Because Jesus calls Catholics to ask for “our daily bread” in the Lord’s Prayer, a reference to His actual Body and Blood in the Eucharist (CCC 2837), “the Church strongly encourages the faithful to receive the holy Eucharist on Sundays and… even daily” (CCC 1389).

If schedules make it difficult to attend daily Mass together in person, a husband and wife can participate via a video stream of the daily Mass or read the daily Scriptures from the Mass together.

While it may be difficult to attend Mass every day, consider beginning to attend daily Mass together once a week or several times per month, perhaps on special feast days or other special days (a couple’s anniversary date, birthdays, anniversary of baptism, patron saints, etc. ).

Pray together at every meal – Because meals are a routine part of every day life, prayer at meals is an easy way to begin to pray more frequently together.

Prayer at every meal is an ancient tradition (Bless us O Lord, and these Thy gifts…) which is an act of gratitude to God (CCC 2638) for the gift of food He has provided; prayer at meal time brings down God’s blessings on the actual food and draws those around the table together in unity and holiness.

Spontaneously pray together as events arise in daily life – The Church encourages expanding prayer into every part of the day to “bring the help of prayer into humble, everyday situations” (CCC 2660).

Spontaneous prayers offered from the heart draw a husband and wife to God and bring down His help to daily situations: for example, giving thanks for some blessing, offering petitions for those in distress, seeking guidance on some personal, family or work situation, etc. Simply begin to speak to God together more frequently during the day.

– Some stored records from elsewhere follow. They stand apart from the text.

Lemma klist_tail_append_seg h pv l a e :
  l <> [] -> NoDup l -> a ∉ l -> a <> 0 -> h !! a = Some e -> seg h pv l 0 ->
  exists h', KLIST_TAIL_APPEND h (final 0 l) a = Ok (h', a) /\
    seg h' pv (l ++ [a]) 0 /\ same_outside (l ++ [a]) h h'.
Proof.
  intros Hl Hnd Ha Ha0 Hh Hs. destruct l as [|t l _] using rev_ind; [done|].
  rewrite final_snoc. apply NoDup_app in Hnd as (_ & Hnd & _).
  destruct (seg_last _ _ _ _ _ Hs) as [Ht0 Ht].
  assert (Htl : t ∉ l) by set_solver. assert (t <> a) by set_solver.
  unfold KLIST_TAIL_APPEND. rewrite !(proj2 (Z.eqb_neq _ _)) by done.
  do 3 heap_step. eexists. split; [reflexivity|]. split.
  - apply (seg_leave _ _ _ _ _ a) in Hs; [|done]. rewrite seg_app, final_snoc. cbn.
    split_and!; [|done|by rewrite lookup_insert_eq|done].
    do 2 (apply seg_insert; [set_solver|]). exact Hs.
  - repeat apply same_outside_insert; done || set_solver +.
Qed.

(** [KLIST_REMOVE_ELEM] joins the two neighbours (when there are any); the [prev] of the
    head matters only when the head itself is removed. *)
Lemma klist_remove_elem_at h pv l1 a l2 :
  NoDup (l1 ++ a :: l2) -> seg h pv (l1 ++ a :: l2) 0 -> (l1 = [] -> pv = 0) ->
  exists h', KLIST_REMOVE_ELEM h a = Ok h' /\
    seg h' pv (l1 ++ l2) 0 /\ h' !! a = Some unlinked /\
    same_outside (l1 ++ a :: l2) h h'.
Proof.
  intros Hnd Hs Hpv. apply NoDup_app in Hnd as (Hnd1 & Hd & Hnd2).
  apply NoDup_cons in Hnd2 as [Hal2 Hnd2].
  assert (Hal1 : a ∉ l1) by set_solver.
  rewrite seg_app in Hs. cbn in Hs. destruct Hs as (Hs1 & Ha0 & Ha & Hs2).
  unfold KLIST_REMOVE_ELEM. rewrite (proj2 (Z.eqb_neq a 0)) by done. heap_step.
  (* the element after [a] *)
  assert (exists h1, (if first 0 l2 =? 0 then Ok h else set_prev h (first 0 l2) (final pv l1)) = Ok h1 /\
      seg h1 (final pv l1) l2 0 /\ same_outside l2 h h1) as (h1 & -> & Hs2' & Hf1).
  { destruct l2 as [|b l2]; cbn in *; [eauto with cutils|].
    destruct Hs2 as (Hb0 & Hb & Hs2). rewrite (proj2 (Z.eqb_neq b 0)) by done.
    heap_step. eexists. split; [reflexivity|]. apply NoDup_cons in Hnd2 as [Hb2 Hnd2].
    split_and!; [done|by rewrite lookup_insert_eq|by apply seg_insert|].
    apply same_outside_insert; [set_solver +|done]. }
  assert (Ha1 : h1 !! a = Some {| prev := final pv l1; next := first 0 l2 |})
    by (rewrite Hf1; done).
  apply (seg_frame h h1) in Hs1; [|intros x Hx; apply Hf1; set_solver].
  cbn. heap_step.
  (* the element before [a] *)
  assert (exists h2, (if final pv l1 =? 0 then Ok h1 else set_next h1 (final pv l1) (first 0 l2)) = Ok h2 /\
      seg h2 pv l1 (first 0 l2) /\ same_outside l1 h1 h2) as (h2 & -> & Hs1' & Hf2).
  { destruct l1 as [|t l1 _] using rev_ind; [rewrite (Hpv eq_refl); cbn; eauto with cutils|].
    rewrite final_snoc in *. destruct (seg_last _ _ _ _ _ Hs1) as [Ht0 Ht].
    rewrite (proj2 (Z.eqb_neq t 0)) by done. heap_step. eexists. split; [reflexivity|].
    apply NoDup_app in Hnd1 as (_ & Hnd1 & _). assert (t ∉ l1) by set_solver.
    split; [by eapply seg_leave|]. apply same_outside_insert; [set_solver +|done]. }
  assert (Ha2 : h2 !! a = Some {| prev := final pv l1; next := first 0 l2 |})
    by (rewrite Hf2; done).
  apply (seg_frame h1 h2) in Hs2'; [|intros x Hx; apply Hf2; set_solver].
  cbn. do 2 heap_step. eexists. split; [reflexivity|]. split_and!.
  - rewrite seg_app. split; repeat apply seg_insert; done.
  - by rewrite lookup_insert_eq.
  - repeat apply same_outside_insert; [set_solver +..|].
    eapply same_outside_trans; [eapply same_outside_mono, Hf1; set_solver|].
    eapply same_outside_mono, Hf2. set_solver.
Qed.

Lemma klist_remove_elem_seg h l1 a l2 :
  NoDup (l1 ++ a :: l2) -> seg h 0 (l1 ++ a :: l2) 0 ->
  exists h', KLIST_REMOVE_ELEM h a = Ok h' /\
    seg h' 0 (l1 ++ l2) 0 /\ h' !! a = Some unlinked /\
    same_outside (l1 ++ a :: l2) h h'.
Proof. intros Hnd Hs. by apply klist_remove_elem_at. Qed.

(** ** Visiting *)

(** What [KLIST_HEAD_FOREACH] follows: only the [next] links. *)
Fixpoint next_chain (h : heap) (l : list Z) (nx : Z) : Prop :=
  match l with
  | [] => True
  | a :: l' => a <> 0 /\ next <$> h !! a = Some (first nx l') /\ next_chain h l' nx
  end.

Lemma seg_next_chain h pv l nx : seg h pv l nx -> next_chain h l nx.
Proof.
  revert pv. induction l as [|a l IH]; intros pv; cbn; [done|].
  intros (? & Ha & Hs). rewrite Ha. eauto.
Qed.

Lemma next_chain_frame h h' l nx :
  (forall y, y ∈ l -> next <$> h' !! y = next <$> h !! y) ->
  next_chain h l nx -> next_chain h' l nx.
Proof.
  induction l as [|a l IH]; cbn; [done|]. intros Hf (? & Ha & Hc). split_and!; [done| |].
  - rewrite Hf by set_solver. done.
  - apply IH; [|done]. intros. apply Hf. set_solver.
Qed.

(** The reference: apply a handler along a list, stopping at a fault. *)
Fixpoint visit {S} (fn : Z -> S -> result S) (l : list Z) (s : S) : result S :=
  match l with
  | [] => Ok s
  | a :: l' => s' ← fn a s; visit fn l' s'
  end.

A special time to jointly pray is when disagreements arise in marriage; by quickly turning to God, anxiety and anger is dissipated and a husband and wife can be led by God to resolve their questions and conflict.

Pray a family Rosary – The Rosary is an ancient prayer which was developed as a shorter substitute for the Liturgy of the Hours (CCC 2678) which draws the faithful into the mysteries of Jesus (CCC 2708) and honors and seeks the intercession of Our Lady (2673-2679). It is a commendable pious practice for a husband and wife to often set time aside to pray a Rosary together, especially with their children.

End every day with a joint prayer – It is a good practice for a husband and wife to retire at the same time and to offer joint prayers to God in gratitude for the day’s blessings and to seek the protection of God, the Blessed Virgin Mary, St. Joseph and all God’s angels and saints.

An easy way to start to pray at night is to kneel by the bedside and pray an Our Father; other options include Evening Prayer from the Liturgy of the Hours or various short prayers which are written to be prayed before retiring.

This week’s question

Here is a question to meditate upon:

How might I be blessed by jointly praying with my wife more frequently each day?

This week’s commitments

Making a habit a reality requires commitment to concrete action. Here are this week’s challenges:

Pray for God to guide you as to how to begin to pray more frequently each day with your bride.

Discuss the blessing of joint prayer with your wife and jointly ask God to guide you both as to how to grow in joint prayer.

Don’t forget to pray with the ECM Daily Gospel Devotional each day.

Consider listening to the EveryCatholicMan.com Gospel Devotional Podcast to be better prepared for Sunday Mass.

Daily Prayer

During the week, pray this short prayer, or one like it, to practice daily prayer with your bride:

Blessed Trinity, guide my wife and I to understand the awesome power of joint prayer in our marriage, inspire us to take up the blessing of daily joint prayer, and teach and fortify us to make joint prayer a central part of our faith life together in our family. Amen.